# WHAT THE TASK REQUIRES:
Among the records below, find each line that includes the string "injection" and copy it.

# AVAILABLE RECORDS:
(** A block whose size field was cut without a new block behind it. *)
Lemma shrunk_no_layout h h' bs l1 sz l2 s u al :
  heap_rep h bs -> bs = l1 ++ (sz, u) :: l2 -> s < sz -> same_heap h h' ->
  mem_tail (heap_info h') = mem_tail (heap_info h) ->
  nodes h' = <[end_addr (MemHead (heap_info h)) l1 :=
    mk_node (last_addr DOS_NULL (MemHead (heap_info h)) l1) s 1 al]> (nodes h) ->
  forall bs', ~ heap_rep h' bs'.
Proof.
  intros Hrep Hbs Hs [_ Se Sh] Htl HN bs' Hrep'. set (a := MemHead (heap_info h)) in *.
  destruct (layout_chain h bs l1 l2 sz u Hrep Hbs) as (_ & (al0 & Hb) & _). fold a in Hb.
  assert (Ha : 0 < a).
  { unfold a. rewrite (hr_head _ _ Hrep). pose proof (hr_begin _ _ Hrep). unfold MEM_INFO_SIZE. lia. }
  pose proof (hr_chain _ _ Hrep') as Hc'. rewrite Sh in Hc'. fold a in Hc'.
  assert (E : addrs a bs = addrs a bs').
  { apply (chain_addrs (nodes h) (nodes h')); [done | | apply Hrep | done | apply Hrep | apply Hrep' |].
    - intros x. rewrite HN. destruct (decide (x = end_addr a l1)) as [->|Hne]; [|by rewrite lookup_insert_ne].
      by rewrite lookup_insert_eq, Hb.
    - pose proof (hr_tail _ _ Hrep) as T1. pose proof (hr_tail _ _ Hrep') as T2. rewrite Sh in T2. fold a in T1, T2.
      congruence. }
  rewrite <- (take_drop (length l1) bs'), Hbs, !addrs_app in E.
  assert (Hlen : length (addrs a l1) = length (addrs a (take (length l1) bs'))).
  { apply (f_equal length) in E. rewrite !length_app, !addrs_length, length_drop, length_take in *. simpl in E. lia. }
  apply app_inj_1 in E as [_ E]; [|done]. cbn [addrs] in E.
  pose proof (hr_end _ _ Hrep) as He. pose proof (hr_end _ _ Hrep') as He'. rewrite Se, Sh in He'. fold a in He, He'.
  rewrite <- (take_drop (length l1) bs') in Hc', He'. rewrite Hbs, end_addr_app in He. rewrite end_addr_app in He'.
  rewrite chain_app in Hc'. destruct Hc' as [_ Hc']. destruct (drop (length l1) bs') as [|y m2]; [done|].
  cbn [addrs] in E. injection E as Eb E. rewrite <- Eb in *. cbn [chain end_addr] in *. destruct Hc' as [[al' Hy] _].
  rewrite HN, lookup_insert_eq in Hy. injection Hy as _ Hy _ _. unfold span in *. cbn [fst] in *.
  destruct l2 as [|x l2], m2 as [|z m2]; try done; cbn [addrs end_addr] in *; [lia|]. injection E as E _. lia.
Qed.
Lemma list_set_list p x s q : is_Some (items s !! p) ->
  fld dos_task_list (alter_item p (set_list x) s) q =
  if decide (q = p) then Some x else fld dos_task_list s q.
Proof. by apply fld_alter_set. Qed.

(** Evaluates the fields of a store obtained by a chain of writes. *)
Ltac fld_eval :=
  repeat first [ rewrite fld_alter_list
               | rewrite fld_alter_same by done
               | rewrite next_set_next by (by rewrite ?alter_item_is_some)
               | rewrite prev_set_prev by (by rewrite ?alter_item_is_some)
               | rewrite list_set_list by (by rewrite ?alter_item_is_some) ].


(** ** Representation *)

(** The links of the items. *)
Abbreviation linked_items s := (linked (fld next s) (fld prev s)).

Definition is_end (p : item_ptr) : bool :=
  match p with EndItem _ => true | _ => false end.

Definition item_val (s : store) (p : item_ptr) : Z := default 0 (fld dos_task_value s p).

Definition sorted_items (s : store) (xs : list item_ptr) : Prop :=
  StronglySorted (fun p q => item_val s p <= item_val s q) xs.

(** The list at [l] holds the items [xs], in this order, with the cursor on [c]. *)
Record list_rep (s : store) (l : list_ptr) (c : item_ptr) (xs : list item_ptr) : Prop := {
  lr_header : lists s !! l = Some (mk_list c (Z.of_nat (length xs)));
  lr_cursor : c ∈ EndItem l :: xs;
  lr_ring : linked_items s (EndItem l :: xs ++ [EndItem l]);
  lr_nodup : NoDup xs;
  lr_inner : forall p, p ∈ xs -> is_end p = false /\ fld dos_task_list s p = Some l;
  lr_bound : forall p, p ∈ xs -> item_val s p <= 0xFFFFFFFF;
  lr_end : fld dos_task_value s (EndItem l) = Some 0xFFFFFFFF;
  lr_sorted : sorted_items s xs
}.

(** ** Insertion *)

Lemma linked_exists s p q l :
  linked_items s (p :: l) -> l <> [] -> q ∈ p :: l -> is_Some (items s !! q).
Proof.
  revert p. induction l as [|x l IH]; intros p; [done|].
  simpl. intros (Hn & Hp & Hl) _ Hq. apply elem_of_cons in Hq as [->|Hq].
  - eapply fld_is_some. eauto.
  - destruct l as [|y l]; [|by eapply (IH x)].
    apply list_elem_of_singleton in Hq as ->. eapply fld_is_some. eauto.
Qed.

Lemma ring_exists s l c xs q :
  list_rep s l c xs -> q ∈ EndItem l :: xs -> is_Some (items s !! q).
Proof.
  intros [] Hq. eapply linked_exists; [done | by destruct xs |]. set_solver.
Qed.

Lemma item_val_fld s p v : fld dos_task_value s p = Some v -> item_val s p = v.
Proof. unfold item_val. by intros ->. Qed.

(** The search loop stops behind the last item whose value is at most [v]. *)
Lemma insert_position_run s e v m1 m2 : forall a fuel,
  linked_items s (a :: m1 ++ m2 ++ [e]) ->
  (forall x, x ∈ m1 -> item_val s x <= v) ->
  (forall x, head (m2 ++ [e]) = Some x -> v < item_val s x) ->
  (length m1 < fuel)%nat ->
  insert_position fuel a v s = Done (default a (last m1), s).
Proof.
  induction m1 as [|x m1 IH]; intros a fuel Hl Hle Hgt Hf;
    (destruct fuel as [|fuel]; [simpl in *; lia|]).
  - destruct (m2 ++ [e]) as [|b r] eqn:E; [by destruct m2|].
    destruct Hl as (Hn & Hp & _). simpl.
    destruct (proj1 (fld_is_some _ _ _) (mk_is_Some _ _ Hn)) as [ia Ha].
    destruct (proj1 (fld_is_some _ _ _) (mk_is_Some _ _ Hp)) as [ib Hb].
    run_with (item_at_run _ _ _ Ha). rewrite (fld_item _ _ _ _ _ Ha Hn).
    run_with (item_at_run _ _ _ Hb).
    specialize (Hgt b eq_refl). unfold item_val, fld in Hgt. rewrite Hb in Hgt. simpl in Hgt.
    destruct (Z.leb_spec (dos_task_value ib) v); [lia|]. done.
  - simpl in Hl. destruct Hl as (Hn & Hp & Hl). cbn [insert_position].
    destruct (proj1 (fld_is_some _ _ _) (mk_is_Some _ _ Hn)) as [ia Ha].
    destruct (proj1 (fld_is_some _ _ _) (mk_is_Some _ _ Hp)) as [ix Hx].
    run_with (item_at_run _ _ _ Ha). rewrite (fld_item _ _ _ _ _ Ha Hn).
    run_with (item_at_run _ _ _ Hx).
    pose proof (Hle x ltac:(set_solver)) as Hv.
    unfold item_val, fld in Hv. rewrite Hx in Hv. simpl in Hv.
    destruct (Z.leb_spec (dos_task_value ix) v); [|lia].
    rewrite (IH x fuel); [ | done | set_solver | done | simpl in Hf; lia].
    rewrite last_cons. by destruct (last m1).
Qed.
Lemma land_flag x i : 0 <= i -> negb (Z.land x (2 ^ i) =? 0) = Z.testbit x i.
Proof.
  intros Hi. destruct (Z.testbit x i) eqn:T.
  - apply negb_true_iff. apply Z.eqb_neq. intros E.
    assert (Z.testbit (Z.land x (2 ^ i)) i = true) as T2.
    { rewrite Z.land_spec, T, (Z.pow2_bits_true i Hi). done. }
    by rewrite E, Z.testbit_0_l in T2.
  - apply negb_false_iff. apply Z.eqb_eq. apply Z.bits_inj'. intros j Hj.
    rewrite Z.land_spec, Z.testbit_0_l. destruct (Z.eq_dec i j) as [<-|].
    + by rewrite T.
    + rewrite Z.pow2_bits_false by done. apply andb_false_r.
Qed.

Lemma has_status_bit c i : 0 <= i -> has_status c (2 ^ i) = Z.testbit (task_status c) i.
Proof. apply land_flag. Qed.

Lemma testbit_u16 x i : 0 <= i < 16 -> Z.testbit (u16 x) i = Z.testbit x i.
Proof. intros. apply Z.mod_pow2_bits_low. lia. Qed.

Lemma has_status_set m c f :
  is_flag f ->
  has_status (DOS_SET_TASK_STATUS m c) f = has_status c f || negb (Z.land m f =? 0).
Proof.
  intros (i & Hi & ->). rewrite !has_status_bit, land_flag by lia. simpl.
  by rewrite testbit_u16, Z.lor_spec by lia.
Qed.

Lemma has_status_reset m c f :
  is_flag f ->
  has_status (DOS_RESET_TASK_STATUS m c) f = has_status c f && (Z.land m f =? 0).
Proof.
  intros (i & Hi & ->). rewrite !has_status_bit by lia. simpl.
  rewrite testbit_u16, Z.land_spec, Z.lnot_spec by lia.
  by rewrite <- (land_flag m i), negb_involutive by lia.
Qed.

(** Evaluates the status bits of an updated control block. *)
Ltac status_eval :=
  repeat (rewrite has_status_set by auto with dora || rewrite has_status_reset by auto with dora);
  cbn [Z.land DOS_TASK_STATUS_READY DOS_TASK_STATUS_DELAY DOS_TASK_STATUS_SUSPEND
       DOS_TASK_STATUS_TIMEOUT DOS_TASK_STATUS_UNUSED].

Definition ready (c : dos_task_cb) : bool := has_status c DOS_TASK_STATUS_READY.
Definition delayed (c : dos_task_cb) : bool := has_status c DOS_TASK_STATUS_DELAY.
Definition suspended (c : dos_task_cb) : bool := has_status c DOS_TASK_STATUS_SUSPEND.
Definition timed_out (c : dos_task_cb) : bool := has_status c DOS_TASK_STATUS_TIMEOUT.

Lemma status_flags_set m c :
  ready (DOS_SET_TASK_STATUS m c) = ready c || negb (Z.land m DOS_TASK_STATUS_READY =? 0) /\
  delayed (DOS_SET_TASK_STATUS m c) = delayed c || negb (Z.land m DOS_TASK_STATUS_DELAY =? 0) /\
  suspended (DOS_SET_TASK_STATUS m c) =
    suspended c || negb (Z.land m DOS_TASK_STATUS_SUSPEND =? 0) /\
  timed_out (DOS_SET_TASK_STATUS m c) =
    timed_out c || negb (Z.land m DOS_TASK_STATUS_TIMEOUT =? 0).
Proof. split_and!; apply has_status_set; auto with dora. Qed.

Lemma status_flags_reset m c :
  ready (DOS_RESET_TASK_STATUS m c) = ready c && (Z.land m DOS_TASK_STATUS_READY =? 0) /\
  delayed (DOS_RESET_TASK_STATUS m c) = delayed c && (Z.land m DOS_TASK_STATUS_DELAY =? 0) /\
  suspended (DOS_RESET_TASK_STATUS m c) =
    suspended c && (Z.land m DOS_TASK_STATUS_SUSPEND =? 0) /\
  timed_out (DOS_RESET_TASK_STATUS m c) =
    timed_out c && (Z.land m DOS_TASK_STATUS_TIMEOUT =? 0).
Proof. split_and!; apply has_status_reset; auto with dora. Qed.

(** ** Where the items of a task are *)

Definition loc (s : store) (p : item_ptr) : option list_ptr := fld dos_task_list s p.

Definition status_ok (l : list_ptr) (c : dos_task_cb) : Prop :=
  match l with
  | ListNull => ready c = false /\ delayed c = false
  | PriorityList i => ready c = true /\ delayed c = false /\ i = priority c
  | SleepList1 | SleepList2 => delayed c = true /\ ready c = false
  | RecycleList => ready c = false /\ delayed c = false
  | _ => False
  end.

Definition pend_ok (l : list_ptr) (c : dos_task_cb) : Prop :=
  match l with
  | ListNull => suspended c = false
  | SemPendList _ | MutexPendList _ | QueuePendList _ _ | EventPendList _ => suspended c = true
  | _ => False
  end.

Record task_ok (s : store) (t : Z) (c : dos_task_cb) : Prop := {
  tk_priority : 0 <= priority c < 32;
  tk_status_item : fld dos_task s (StatusItem t) = Some t;
  tk_pend_item : fld dos_task s (PendItem t) = Some t;
  tk_status_val : 0 <= item_val s (StatusItem t) <= DOS_UINT32_MAX;
  tk_pend_val : 0 <= item_val s (PendItem t) <= DOS_UINT32_MAX;
  tk_status : exists l, loc s (StatusItem t) = Some l /\ status_ok l c;
  tk_pend : exists l, loc s (PendItem t) = Some l /\ pend_ok l c
}.

Definition item_task (p : item_ptr) : Z :=
  match p with EndItem _ => 0 | StatusItem t | PendItem t => t end.

(** Lists that exist from system start. *)
Definition system_list (l : list_ptr) : Prop :=
  match l with
  | PriorityList i => 0 <= i < 32
  | SleepList1 | SleepList2 | RecycleList => True
  | _ => False
  end.

Definition bitmap_ok (m : Z) (A : gmap list_ptr (list item_ptr)) : Prop :=
  0 <= m < 2 ^ 32 /\
  forall i, 0 <= i < 32 -> Z.testbit m i = true <-> A !! PriorityList i <> Some [].

(** The wake-up times: later than [lo] in this round of the tick counter for
    the sleep list, in the next round for the overflow list.  Between two ticks
    [lo] is the tick counter. *)
Record sleep_ok (s : store) (g : task_globals) (lo : Z) : Prop := {
  sl_lists : (dos_task_sleep_list g = SleepList1 /\ dos_task_sleep_overflow_list g = SleepList2) \/
             (dos_task_sleep_list g = SleepList2 /\ dos_task_sleep_overflow_list g = SleepList1);
  sl_tick : 0 <= dos_tick_count g < 2 ^ 32;
  sl_next : 0 <= dos_next_wake_tick g < 2 ^ 32;
  sl_future : lo < dos_next_wake_tick g \/ dos_next_wake_tick g = DOS_UINT32_MAX;
  sl_sleep : forall p, is_end p = false -> loc s p = Some (dos_task_sleep_list g) ->
             lo < item_val s p /\ dos_next_wake_tick g <= item_val s p;
  sl_overflow : forall p, is_end p = false -> loc s p = Some (dos_task_sleep_overflow_list g) ->
                item_val s p < dos_tick_count g
}.

Record tinv (s : store) (T : gmap Z dos_task_cb) (g : task_globals)
    (A : gmap list_ptr (list item_ptr)) (lo : Z) : Prop := {
  ti_store : store_rep s A;
  ti_lists : forall l, system_list l -> is_Some (A !! l);
  ti_items : forall p, is_end p = false -> is_Some (items s !! p) -> is_Some (T !! item_task p);
  ti_task : forall t c, T !! t = Some c -> task_ok s t c;
  ti_bitmap : bitmap_ok (dos_task_priority g) A;
  ti_sleep : sleep_ok s g lo;
  ti_idle : exists c, T !! dos_idle_task g = Some c /\ ready c = true;
  ti_current : is_Some (T !! dos_current_task g)
}.

Abbreviation tinv_at k A lo := (tinv (k_store k) (k_tcbs k) (k_task k) A lo).

Definition kinv (k : kernel) (A : gmap list_ptr (list item_ptr)) : Prop :=
  tinv_at k A (dos_tick_count (k_task k)).

(** ** Membership through [loc] *)

Lemma loc_in s A p l :
  store_rep s A -> is_end p = false -> l <> ListNull ->
  loc s p = Some l <-> exists xs, A !! l = Some xs /\ p ∈ xs.
Proof.
  intros HS Hend Hl. split.
  - intros H. by apply (sr_owner _ _ HS).
  - intros (xs & HA & Hin). by apply (store_rep_in _ _ _ _ _ HS HA Hin).
Qed.

Lemma remove_free s A p :
  store_rep s A -> is_end p = false -> loc s p = Some ListNull -> remove_item p <$> A = A.
Proof.
  intros HS Hend Hl. apply map_eq. intros l. rewrite lookup_fmap. destruct (A !! l) as [xs|] eqn:E; [|done].
  simpl. f_equal. apply remove_item_notin. by eapply store_rep_notin.
Qed.

(** Deleting an item, wherever it is, removes it from every list. *)
Lemma store_del_any s A p l :
  store_rep s A -> is_end p = false -> loc s p = Some l ->
  exists n s', dos_task_item_del p s = Done (n, s') /\
    store_rep s' (remove_item p <$> A) /\ same_data s s' /\
    (forall q, loc s' q = if decide (q = p) then Some ListNull else loc s q) /\
    (l <> ListNull -> forall xs, A !! l = Some xs -> n = Z.of_nat (length (remove_item p xs))).
Proof.
  intros HS Hend Hl. destruct (decide (l = ListNull)) as [->|Hne].
  - destruct (store_del_free s A p HS Hl) as [n Hrun]. exists n, s. split; [done|].
    rewrite (remove_free s) by done. split_and!; [done | done | | done]. intros q. by case_decide; subst.
  - destruct (sr_owner _ _ HS p l Hend Hl Hne) as (xs & HA & Hin).
    destruct (store_del s A l xs p HS HA Hin) as (s' & Hrun & HS' & Hsd & Hloc).
    eexists _, s'. split; [exact Hrun|].
    assert (remove_item p <$> A = <[l := remove_item p xs]> A) as ->.
    { apply map_eq. intros l'. rewrite lookup_fmap.
      destruct (decide (l = l')) as [<-|]; [by rewrite lookup_insert_eq, HA|].
      rewrite lookup_insert_ne by done. destruct (A !! l') as [ys|] eqn:E; [|done].
      simpl. f_equal. apply remove_item_notin. intros Hys.
      destruct (store_rep_in _ _ _ _ _ HS E Hys) as [_ H1]. unfold loc in Hl. congruence. }
    split_and!; [done | done | done |]. intros _ ys HA'. by simplify_eq.
Qed.

(** Taking an item out of every list only changes the list it is in. *)
Lemma remove_other s A p l l' :
  store_rep s A -> loc s p = Some l -> l' <> l ->
  (remove_item p <$> A) !! l' = A !! l'.
Proof.
  intros HS Hl Hne. rewrite lookup_fmap. destruct (A !! l') as [ys|] eqn:E; [|done].
  simpl. f_equal. apply remove_item_notin. intros Hys.
  destruct (store_rep_in _ _ _ _ _ HS E Hys) as [_ H1]. unfold loc in Hl. congruence.
Qed.

(** ** Running kernel programs *)

Lemma bind_getg {A B} (f : task_globals -> A) (c : A -> kprog B) k :
  (getg f ≫= c) k = c (f (k_task k)) k.
Proof. done. Qed.

Lemma primask_id k : assign_primask (primask (k_cpu k)) (assign_primask 1 k) = k.
Proof. by destruct k as [? ? ? ? [] ? ? ? ? ? ? ? ? ? ?]. Qed.

Lemma bind_irq_disable {B} (c : Z -> kprog B) k :
  (dos_interrupt_disable ≫= c) k = c (primask (k_cpu k)) (assign_primask 1 k).
Proof. done. Qed.

Lemma bind_irq_enable {B} pri (c : unit -> kprog B) k :
  (dos_interrupt_enable pri ≫= c) k = c tt (assign_primask pri k).
Proof. done. Qed.

Lemma bind_current_task {B} (c : Z -> kprog B) k :
  (dos_get_current_task ≫= c) k = c (dos_current_task (k_task k)) k.
Proof.
  unfold dos_get_current_task. rewrite bind_assoc, bind_irq_disable, bind_assoc, bind_getg,
    bind_assoc, bind_irq_enable, primask_id. done.
Qed.

Ltac kstep := repeat (rewrite bind_getg || rewrite bind_gets || rewrite bind_modify ||
                      rewrite bind_mret || rewrite bind_irq_disable || rewrite bind_irq_enable ||
                      rewrite bind_current_task); cbv beta.

Lemma on_store_run {A} (m : prog store A) k a s' :
  m (k_store k) = Done (a, s') -> on_store m k = Done (a, set_k_store s' k).
Proof. apply zoom_done. Qed.

Lemma task_at_run t k c : k_tcbs k !! t = Some c -> task_at t k = Done (c, k).
Proof. intros H. unfold task_at, deref. by rewrite H. Qed.

Lemma upd_task_run t f k c :
  k_tcbs k !! t = Some c -> upd_task t f k = Done (tt, put_task t (f c) k).
Proof. intros H. unfold upd_task. by run_with (task_at_run _ _ _ H). Qed.

Lemma put_task_twice t c c' k : put_task t c' (put_task t c k) = put_task t c' k.
Proof. unfold put_task, set_k_tcbs. simpl. by rewrite insert_insert_eq. Qed.

(** ** The ready map *)

Lemma priority_bit_spec p i :
  0 <= p < 32 -> 0 <= i -> Z.testbit (priority_bit p) i = (i =? p).
Proof.
  intros Hp Hi. unfold priority_bit. rewrite testbit_u32 by done.
  rewrite Z.shiftl_1_l, Z.pow2_bits_eqb by lia.
  destruct (Z.eqb_spec p i), (Z.eqb_spec i p), (Z.ltb_spec i 32); try lia; done.
Qed.

Lemma priority_bit_range p : 0 <= priority_bit p < 2 ^ 32.
Proof. apply u32_range. Qed.

Lemma lor_range x y n : 0 <= n -> 0 <= x < 2 ^ n -> 0 <= y < 2 ^ n -> 0 <= Z.lor x y < 2 ^ n.
Proof.
  intros Hn Hx Hy. assert (0 <= Z.lor x y) by (apply Z.lor_nonneg; lia). split; [done|].
  destruct (Z.eq_dec (Z.lor x y) 0) as [->|]; [lia|].
  apply Z.log2_lt_pow2; [lia|]. rewrite Z.log2_lor by lia.
  apply Z.max_lub_lt.
  - destruct (Z.eq_dec x 0) as [->|]; [|apply Z.log2_lt_pow2; lia].
    simpl. destruct (Z.eq_dec n 0) as [->|]; [|lia]. exfalso.
    assert (y = 0) as -> by lia. done.
  - destruct (Z.eq_dec y 0) as [->|]; [|apply Z.log2_lt_pow2; lia].
    simpl. destruct (Z.eq_dec n 0) as [->|]; [|lia]. exfalso.
    assert (x = 0) as -> by lia. done.
Qed.

Lemma land_range x y n : 0 <= x < 2 ^ n -> 0 <= y -> 0 <= Z.land x y < 2 ^ n.
Proof.
  intros Hx Hy. assert (0 <= Z.land x y) by (apply Z.land_nonneg; lia). split; [done|].
  destruct (Z.eq_dec (Z.land x y) 0) as [->|]; [lia|].
  apply Z.log2_lt_pow2; [lia|]. eapply Z.le_lt_trans; [apply Z.log2_land; lia|].
  eapply Z.le_lt_trans; [apply Z.le_min_l|].
  destruct (Z.eq_dec x 0) as [->|]; [by rewrite Z.land_0_l in *|]. apply Z.log2_lt_pow2; lia.
Qed.

Lemma bitmap_set m p i :
  0 <= p < 32 -> 0 <= i -> Z.testbit (Z.lor m (priority_bit p)) i = Z.testbit m i || (i =? p).
Proof. intros. by rewrite Z.lor_spec, priority_bit_spec. Qed.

# EXERCISE RESULT:
  cbn [addrs] in E. injection E as Eb E. rewrite <- Eb in *. cbn [chain end_addr] in *. destruct Hc' as [[al' Hy] _].
  rewrite HN, lookup_insert_eq in Hy. injection Hy as _ Hy _ _. unfold span in *. cbn [fst] in *.
  destruct l2 as [|x l2], m2 as [|z m2]; try done; cbn [addrs end_addr] in *; [lia|]. injection E as E _. lia.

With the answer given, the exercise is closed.